4 Tahun, Deposito di 5 Bank

Selama tahun angkatan 2018 hingga 2022, semua uang pungutan SPI sebesar Rp 274,57 miliar itu tidak pernah digunakan untuk membangun sarana dan prasarana, atau pembangunan fisik lainnya. Uang tersebut malah didepositokan ke lima bank BUMN dan satu BUMD.

Pihak bank menganggap pembengkakan PNBP Unud tersebut sebagai nasabah yang memiliki banyak deposito yang tersimpan di dalam rekening. Karenanya, Unud sebagai nasabah, berhak memiliki fasilitas atau hadiah berupa barang.

Masih di dalam surat dakwaan, jaksa Agus menyebut bahwa ada kesepakatan Antara dengan pihak BPD Bali untuk tidak melakukan penarikan dana hingga saat ini. Alhasil, Unud sebagai nasabah mendapat predikat prime customer dan berhak atas hadiah berupa satu mobil Toyota Innova.

"Ada kesepakatan antara saksi Prof I Nyoman Gde Antara selaku Rektor Universitas Udayana dengan Bank BPD Bali terkait dengan nominal saldo giro yang harus mengendap pada rekening. Sehingga pihak BPD Bali memberikan partisipasi bisnis berupa kendaraan operasional Toyota Innova," kata Agus.

Ratusan Miliar Hasilkan Belasan Mobil

Tak hanya dari BPD Bali, Unud juga mendapat hadiah mobil dari BNI dan BTN. BNI memberikan Unud hadiah dua mobil Innova dan satu Alphard, sedangkan BTN memberi 15 mobil Avanza.

Jaksa menilai pengendapan dana, yang sebagian adalah SPI di lima bank tersebut, menyalahi peraturan Rektor Unud nomor 3 tahun 2021 tentang pedoman optimalisasi kas badan layanan umum (BLU).
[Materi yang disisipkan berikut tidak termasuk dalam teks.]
(** Pending jobs of a queue. *)
Definition pending_in (q : string) (j : Job.t) : bool :=
  bool_decide (Job.Queue j = q) && (Job.State j =? StatePending).

Definition pending_of (q : string) (m : gmap string Job.t) : list Job.t :=
  filter (λ j, pending_in q j = true) (map_to_list m).*2.

Definition queue_size (q : string) (s : t) : Z := Z.of_nat (length (pending_of q (jobs s))).

(** Pending and due: what a claim may take. *)
Definition eligible (q : string) (now : Z) (j : Job.t) : bool :=
  pending_in q j && negb (Time.After (Job.RunAt j) now).

Definition claim_job (w : string) (u : Z) (j : Job.t) : Job.t :=
  Job.set_LockedUntil u (Job.set_LockedBy w (Job.set_State StateClaimed j)).

Definition ids (js : list Job.t) : list string := Job.ID <$> js.

(** Rewrite the jobs [js] of a store by [f], one after the other. *)
Definition update_all (f : Job.t → Job.t) (js : list Job.t) (m : gmap string Job.t)
    : gmap string Job.t :=
  foldl (λ m j, <[Job.ID j := f j]> m) m js.

Definition claim_all (w : string) (u : Z) : list Job.t → gmap string Job.t → gmap string Job.t :=
  update_all (claim_job w u).

(** Taking the jobs [js] is a correct answer to [ClaimDue]: eligible jobs of
    the store, each once, at most [n], in claim order, none of them before a
    better one that was left out. *)
Record claim_ok (q : string) (now n : Z) (m : gmap string Job.t) (js : list Job.t) : Prop := {
  claim_nodup : NoDup (ids js);
  claim_eligible : Forall (λ j, m !! Job.ID j = Some j ∧ eligible q now j = true) js;
  claim_bound : Z.of_nat (length js) ≤ n;
  claim_sorted : StronglySorted (le_of jobLess) js;
  claim_best : ∀ k j, m !! k = Some j → eligible q now j = true → j ∉ js →
                 Forall (λ c, le_of jobLess c j) js
}.

(** The rest of the contract of [ClaimDue]: a short answer means that nothing
    eligible is left. *)
Definition claim_complete (q : string) (now n : Z) (m : gmap string Job.t) (js : list Job.t)
    : Prop :=
  Z.of_nat (length js) < n → ∀ k j, m !! k = Some j → eligible q now j = true → j ∈ js.

(** Recovery puts claimed jobs back to pending, and touches no others. *)
Definition release_job (j : Job.t) : Job.t :=
  Job.set_LockedUntil Time.zero (Job.set_LockedBy "" (Job.set_State StatePending j)).

Definition recovered (m m' : gmap string Job.t) (n : Z) : Prop :=
  ∃ stale : list string,
    NoDup stale ∧ n = Z.of_nat (length stale) ∧
    (∀ k, k ∈ stale → ∃ j, m !! k = Some j ∧ Job.State j = StateClaimed ∧
                            m' !! k = Some (release_job j)) ∧
    (∀ k, k ∉ stale → m' !! k = m !! k).
End Spec.
(* ===== verification/Durable.v ===== *)
(** What a store shared by several processes promises a job, call by call: no
    method but the three that end a job takes one away, none but the claim,
    the recovery and the ends touches a job that is claimed, and a claim takes
    pending jobs only. Unlike [LawfulStore] the promise has no condition on
    the values passed, and it is about what a call has done if it
    returned, whatever it returned: a call whose reply is lost keeps it too
    ([LostReplies]). It is what [Cluster] is proved against. *)

From S2P Require Import Prelude ListLib Types StoreApi.
Local Open Scope Z_scope.

Section relations.
Implicit Types (m : gmap string Job.t).

(** Nothing but the job [id] changes. *)
Definition others (id : string) m m' : Prop := ∀ k, k ≠ id → m' !! k = m !! k.

(** Every job is still there. *)
Definition stays m m' : Prop := ∀ k, is_Some (m !! k) → is_Some (m' !! k).

(** A job that is not pending is as it was. *)
Definition settled m m' : Prop :=
  ∀ k v, m !! k = Some v → Job.State v ≠ StatePending → m' !! k = Some v.

#[export] Instance stays_preorder : PreOrder stays.
Proof. split; [by intros m k|]. intros m1 m2 m3 H1 H2 k Hk. auto. Qed.

#[export] Instance settled_preorder : PreOrder settled.
Proof. split; [by intros m k v|]. intros m1 m2 m3 H1 H2 k v Hv Hs. auto. Qed.

Lemma others_stays id m m' : others id m m' → (is_Some (m !! id) → is_Some (m' !! id)) → stays m m'.
Proof.
  intros Ho Hid k Hk. destruct (decide (k = id)) as [->|Hne]; [auto|]. by rewrite Ho.
Qed.
End relations.

Class DurableStore (S : Type) `{!StoreOps S} : Type := {
  dur_wf : S → Prop;
  stored : S → gmap string Job.t;
  (** The lock of a job is over, as the recovery judges it. *)
  lapsed : S → Z → Job.t → bool;
  dur_ended : ∀ s e, dur_wf s → dur_wf (st_ended e s) ∧ stored (st_ended e s) = stored s ∧
    lapsed (st_ended e s) = lapsed s;
  dur_left : ∀ s s', dur_wf s' → dur_wf (st_left s s') ∧ stored (st_left s s') = stored s';
  dur_Save : ∀ s j e s', dur_wf s → st_Save j s = Some (e, s') →
    dur_wf s' ∧ others (Job.ID j) (stored s) (stored s') ∧ stays (stored s) (stored s');
  dur_ClaimDue : ∀ s q now n w u out e s', dur_wf s → makeable n →
    st_ClaimDue q now n w u s = Some ((out, e), s') →
    dur_wf s' ∧ stays (stored s) (stored s') ∧ settled (stored s) (stored s') ∧
    ∀ j, j ∈ out → ∃ v, stored s !! Job.ID j = Some v ∧ Job.State v = StatePending;
  dur_Ack : ∀ s id e s', dur_wf s → st_Ack id s = Some (e, s') →
    dur_wf s' ∧ others id (stored s) (stored s');
  dur_Fail : ∀ s id msg t e s', dur_wf s → st_Fail id msg t s = Some (e, s') →
    dur_wf s' ∧ others id (stored s) (stored s') ∧
    ∀ v, stored s !! id = Some v → stored s' !! id = None → Spec.exhausted v = true;
  dur_Cancel : ∀ s id e s', dur_wf s → st_Cancel id s = Some (e, s') →
    dur_wf s' ∧ others id (stored s) (stored s') ∧ settled (stored s) (stored s');
  dur_Reschedule : ∀ s id t e s', dur_wf s → st_Reschedule id t s = Some (e, s') →
    dur_wf s' ∧ stays (stored s) (stored s') ∧ settled (stored s) (stored s');
  dur_Heartbeat : ∀ s w now e s', dur_wf s → st_Heartbeat w now s = Some (e, s') →
    dur_wf s' ∧ stored s' = stored s;
  dur_RecoverStale : ∀ s now r s', dur_wf s → st_RecoverStale now s = Some (r, s') →
    dur_wf s' ∧ ∀ k v, stored s !! k = Some v →
      stored s' !! k = Some v ∨
      (Job.State v = StateClaimed ∧ lapsed s now v = true ∧
       stored s' !! k = Some (Spec.release_job v));
  dur_UpsertRecurring : ∀ s r e s', dur_wf s → st_UpsertRecurring r s = Some (e, s') →
    dur_wf s' ∧ stored s' = stored s;
  dur_ListRecurring : ∀ s r s', dur_wf s → st_ListRecurring s = Some (r, s') →
    dur_wf s' ∧ stored s' = stored s;
  dur_AcquireRecurringLease : ∀ s id u w r s', dur_wf s →
    st_AcquireRecurringLease id u w s = Some (r, s') → dur_wf s' ∧ stored s' = stored s;
  dur_UpdateRecurringNextRun : ∀ s id next last e s', dur_wf s →
    st_UpdateRecurringNextRun id next last s = Some (e, s') → dur_wf s' ∧ stored s' = stored s
}.

(** What is called with a context that has ended fails, and leaves the jobs as they
    were: [database/sql], [pgx] and [go-redis] look at [ctx.Err()] before they
    send anything. The goroutines call these methods. *)
Section ended.
Context {S : Type} `{!StoreOps S, !DurableStore S}.

Definition refused {A} (e : string) (m : GoM S A) (failed : A → Prop) : Prop :=
  ∀ s, ∃ r s', under (mkContext (Some e)) m s = Some (r, s') ∧ stored s' = stored s ∧ failed r.

Definition failure (r : option error) : Prop := ∃ msg, r = Some (ErrOther msg).
End ended.

Class HeedsContext (S : Type) `{!StoreOps S, !DurableStore S} : Type := {
  heeds_Save : ∀ e j, refused e (st_Save j) failure;
  heeds_ClaimDue : ∀ e q now n w u,
    refused e (st_ClaimDue q now n w u) (λ r, r.1 = [] ∧ failure r.2);
  heeds_Ack : ∀ e id, refused e (st_Ack id) failure;
  heeds_Fail : ∀ e id m t, refused e (st_Fail id m t) failure;
  heeds_Heartbeat : ∀ e w now, refused e (st_Heartbeat w now) (λ _, True);
  heeds_RecoverStale : ∀ e now, refused e (st_RecoverStale now) (λ r, r.1 = 0 ∧ failure r.2);
  heeds_ListRecurring : ∀ e, refused e st_ListRecurring (λ r, failure r.2);
  heeds_AcquireRecurringLease : ∀ e id u w,
    refused e (st_AcquireRecurringLease id u w) (λ r, r.1 = false ∧ failure r.2);
  heeds_UpdateRecurringNextRun : ∀ e id next last,
    refused e (st_UpdateRecurringNextRun id next last) failure
}.

(** *** What the operations of the abstract store do to the jobs *)

Section specs.

Lemma spec_settled (id : string) (sp : Spec.t) (r : option error * Spec.t) :
  (match Spec.jobs sp !! id with
   | Some j => Job.State j = StatePending ∨ r.2 = sp
   | None => r.2 = sp
   end) → others id (Spec.jobs sp) (Spec.jobs r.2) → settled (Spec.jobs sp) (Spec.jobs r.2).
Proof.
  intros Hr Ho k v Hv Hs. destruct (decide (k = id)) as [->|Hne]; [|by rewrite Ho].
  rewrite Hv in Hr. by destruct Hr as [?| ->].
Qed.

Lemma spec_cancel_others id sp : others id (Spec.jobs sp) (Spec.jobs (Spec.cancel id sp).2).
Proof.
  intros k Hk. unfold Spec.cancel, Spec.refuse, Spec.done_with. repeat case_match; try done. simpl.
  by rewrite lookup_delete_ne.
Qed.

Lemma spec_cancel_settled id sp : settled (Spec.jobs sp) (Spec.jobs (Spec.cancel id sp).2).
Proof.
  apply (spec_settled id); [|apply spec_cancel_others]. unfold Spec.cancel, Spec.refuse.
  destruct (Spec.jobs sp !! id) as [v|]; [|done].
  destruct (Z.eqb_spec (Job.State v) StatePending); [by left|by right].
Qed.

Lemma spec_reschedule_others id t sp :
  others id (Spec.jobs sp) (Spec.jobs (Spec.reschedule id t sp).2).
Proof.
  intros k Hk. unfold Spec.reschedule, Spec.refuse, Spec.done_with. repeat case_match; try done. simpl.
  by rewrite lookup_insert_ne.
Qed.

Lemma spec_reschedule_settled id t sp :
  stays (Spec.jobs sp) (Spec.jobs (Spec.reschedule id t sp).2) ∧
  settled (Spec.jobs sp) (Spec.jobs (Spec.reschedule id t sp).2).
Proof.
  split.
  - apply (others_stays id); [apply spec_reschedule_others|].
    unfold Spec.reschedule, Spec.refuse, Spec.done_with.
    destruct (Spec.jobs sp !! id) as [v|] eqn:Hv; [|by intros []].
    destruct (Job.State v =? StatePending); simpl; [|by rewrite Hv].
    intros _. rewrite lookup_insert_eq. by eexists.
  - apply (spec_settled id); [|apply spec_reschedule_others]. unfold Spec.reschedule, Spec.refuse.
    destruct (Spec.jobs sp !! id) as [v|]; [|done].
    destruct (Z.eqb_spec (Job.State v) StatePending); [by left|by right].
Qed.

Lemma spec_ack_others id sp : others id (Spec.jobs sp) (Spec.jobs (Spec.ack id sp).2).
Proof.
  intros k Hk. unfold Spec.ack, Spec.refuse, Spec.done_with. repeat case_match; try done. simpl.
  by rewrite lookup_delete_ne.
Qed.

Lemma spec_fail_others id msg t sp :
  others id (Spec.jobs sp) (Spec.jobs (Spec.fail id msg t sp).2) ∧
  ∀ v, Spec.jobs sp !! id = Some v → Spec.jobs (Spec.fail id msg t sp).2 !! id = None →
    Spec.exhausted v = true.
Proof.
  unfold Spec.fail, Spec.refuse, Spec.done_with. split.
  - intros k Hk. repeat case_match; try done; simpl; [by rewrite lookup_delete_ne|by rewrite lookup_insert_ne].
  - intros v Hv. rewrite Hv. destruct (Job.State v =? StateClaimed); simpl; [|congruence].
    destruct (Spec.exhausted v); [done|]. simpl. by rewrite lookup_insert_eq.
Qed.

(** Claiming pending jobs of the store leaves the jobs that are there, and what
    is not pending, alone. *)
Lemma claim_all_settled m js w u :
  NoDup (Spec.ids js) →
  (∀ j, j ∈ js → m !! Job.ID j = Some j ∧ Job.State j = StatePending) →
  stays m (Spec.claim_all w u js m) ∧ settled m (Spec.claim_all w u js m).
Proof.
  intros Hnd Hel. unfold Spec.claim_all.
  assert (Hl : ∀ k, Spec.update_all (Spec.claim_job w u) js m !! k =
    if decide (k ∈ Spec.ids js) then Spec.claim_job w u <$> m !! k else m !! k).
  { intros k. apply update_all_lookup; [done|]. apply Forall_forall. intros j Hj. by apply Hel. }
  split.
  - intros k [v Hv]. rewrite Hl, Hv. case_decide; by eexists.
  - intros k v Hv Hs. rewrite Hl. case_decide as Hin; [|done]. exfalso. apply Hs.
    apply list_elem_of_fmap in Hin as (j & -> & Hj). destruct (Hel j Hj) as [Hm He]. congruence.
Qed.

Lemma spec_claim_settled q now n m js w u :
  Spec.claim_ok q now n m js →
  stays m (Spec.claim_all w u js m) ∧ settled m (Spec.claim_all w u js m).
Proof.
  intros [Hnd Hel _ _ _]. rewrite Forall_forall in Hel. apply claim_all_settled; [done|].
  intros j Hj. destruct (Hel j Hj) as [Hm He]. split; [done|]. unfold Spec.eligible, Spec.pending_in in He.
  rewrite !andb_true_iff, Z.eqb_eq in He. tauto.
Qed.

Lemma spec_claimed_pending q now n m js out w u (j : Job.t) :
  Spec.claim_ok q now n m js → Spec.job_view <$> out = Spec.claim_job w u <$> js → j ∈ out →
  ∃ v, m !! Job.ID j = Some v ∧ Job.State v = StatePending.
Proof.
  intros [_ Hel _ _ _] Hout Hj. rewrite Forall_forall in Hel.
  apply (list_elem_of_fmap_2 Spec.job_view) in Hj. rewrite Hout in Hj.
  apply list_elem_of_fmap in Hj as (v & Hv & Hj). destruct (Hel v Hj) as [Hm He]. exists v.
  assert (Job.ID j = Job.ID v) as -> by exact (f_equal Job.ID Hv). split; [done|].
  unfold Spec.eligible, Spec.pending_in in He. rewrite !andb_true_iff, Z.eqb_eq in He. tauto.
Qed.
End specs.

(** *** A store inside the process keeps the promise: it never recovers a job *)

#[export] Instance local_durable {S : Type} `{!StoreOps S, !LawfulStore S, !LocalStore S} :
  DurableStore S.
Proof.
  refine {| dur_wf := wf; stored s := Spec.jobs (abs s); lapsed _ _ _ := false |}.
  - intros s e Hwf. rewrite local_ended. done.
  - intros s s' Hwf. rewrite local_left. done.
  - intros s j e s' Hwf Hr. destruct (local_Save s j Hwf) as (s1 & Hr1 & Hwf1 & Ha). simplify_eq. rewrite Ha.
    split; [done|]. assert (Ho : others (Job.ID j) (Spec.jobs (abs s)) (Spec.jobs (Spec.save j (abs s)).2)).
    { intros k Hk. simpl. by rewrite lookup_insert_ne. }
    split; [done|]. apply (others_stays (Job.ID j)); [done|]. intros _. simpl. rewrite lookup_insert_eq. by eexists.
  - intros s q now n w u out e s' Hwf Hn Hr.
    destruct (law_ClaimDue s q now n w u Hwf Hn (local_ok_time _) (local_ok_time _))
      as (out' & e' & s1 & Hr1 & Hwf1 & Hres). simplify_eq. split; [done|].
    destruct Hres as [(msg & -> & _ & ->)|(js & _ & Hok & Hout & ->)].
    + split; [done|]. split; [done|]. by intros j ?%elem_of_nil.
    + destruct (spec_claim_settled q now n _ js w u Hok) as [H1 H2]. split; [done|]. split; [done|].
      intros j Hj. by eapply spec_claimed_pending.
  - intros s id e s' Hwf Hr. destruct (local_Ack s id Hwf) as (s1 & Hr1 & Hwf1 & Ha). simplify_eq. rewrite Ha.
    split; [done|]. apply spec_ack_others.
  - intros s id msg t e s' Hwf Hr. destruct (local_Fail s id msg t Hwf) as (s1 & Hr1 & Hwf1 & Ha).
    simplify_eq. rewrite Ha. split; [done|]. apply spec_fail_others.
  - intros s id e s' Hwf Hr. destruct (local_Cancel s id Hwf) as (s1 & Hr1 & Hwf1 & Ha). simplify_eq. rewrite Ha.
    split; [done|]. split; [apply spec_cancel_others|apply spec_cancel_settled].
  - intros s id t e s' Hwf Hr. destruct (law_Reschedule s id t Hwf (local_ok_time _))
      as (e' & s1 & Hr1 & Hwf1 & Hres). simplify_eq. split; [done|].
    destruct Hres as [(msg & _ & ->)|Hres]; [done|].
    replace (abs s') with (Spec.reschedule id t (abs s)).2 by (by rewrite <- Hres).
    apply spec_reschedule_settled.
  - intros s w now e s' Hwf Hr. destruct (law_Heartbeat s w now Hwf) as (e' & s1 & Hr1 & Hwf1 & Ha).
    simplify_eq. by rewrite Ha.
  - intros s now r s' Hwf Hr. destruct (local_RecoverStale s now Hwf) as (s1 & Hr1 & Hwf1 & Ha).
    simplify_eq. rewrite Ha. split; [done|]. by left.
  - intros s r e s' Hwf Hr. destruct (local_UpsertRecurring s r Hwf) as (s1 & Hr1 & Hwf1 & Ha).
    simplify_eq. by rewrite Ha.
  - intros s r s' Hwf Hr. destruct (local_ListRecurring s Hwf) as (out & s1 & Hr1 & Hwf1 & Ha & _).
    simplify_eq. by rewrite Ha.
  - intros s id u w r s' Hwf Hr.
    destruct (local_AcquireRecurringLease s id u w Hwf) as (s1 & Hr1 & Hwf1 & Ha). simplify_eq. by rewrite Ha.
  - intros s id next last e s' Hwf Hr.
    destruct (local_UpdateRecurringNextRun s id next last Hwf) as (e' & s1 & Hr1 & Hwf1 & Ha).
    simplify_eq. by rewrite Ha.
Defined.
Atas tindakan terdakwa tersebut, jaksa menganggap Antara telah menimbulkan kerugian negara sebesar Rp 274,57 miliar. Kerugian itu tercipta dari nominal SPI tersebut yang sudah tercampur dengan uang Unud dan berubah status menjadi PNBP.

Sehingga, uang SPI tersebut yang seharusnya digunakan hanya untuk membangun sarana dan prasarana, malah terpakai untuk operasional sehari-hari. Termasuk, untuk menggaji para dosen dan pejabat Unud lainnya.

"Perbuatan terdakwa diancam pidana dalam Pasal 2 ayat (1) jo. Pasal 18 ayat (1) huruf a dan b Undang-Undang Nomor 31 Tahun 1999 Tentang Pemberantasan Tindak Pidana Korupsi. Yakni, perbuatan menguntungkan diri sendiri secara melawan hukum dan menyalahgunakan kewenangan, kedudukan, dan sarana yang ada padanya untuk menguntungkan diri sendiri," katanya.

Sebelumnya diberitakan, total semua dana SPI yang dipungut dari ribuan calon mahasiswa pada semua program studi mencapai Rp 335,52 miliar.

Semua dana SPI hasil pungutan sejak penerimaan mahasiswa baru angkatan 2018 hingga 2022 itu jadi tercampur dengan uang pemasukan Unud dari sumber lain.

Sehingga, statusnya berubah menjadi penerimaan negara bukan pajak dan juga tidak pernah terpakai untuk membangun sarana dan prasarana kampus Unud.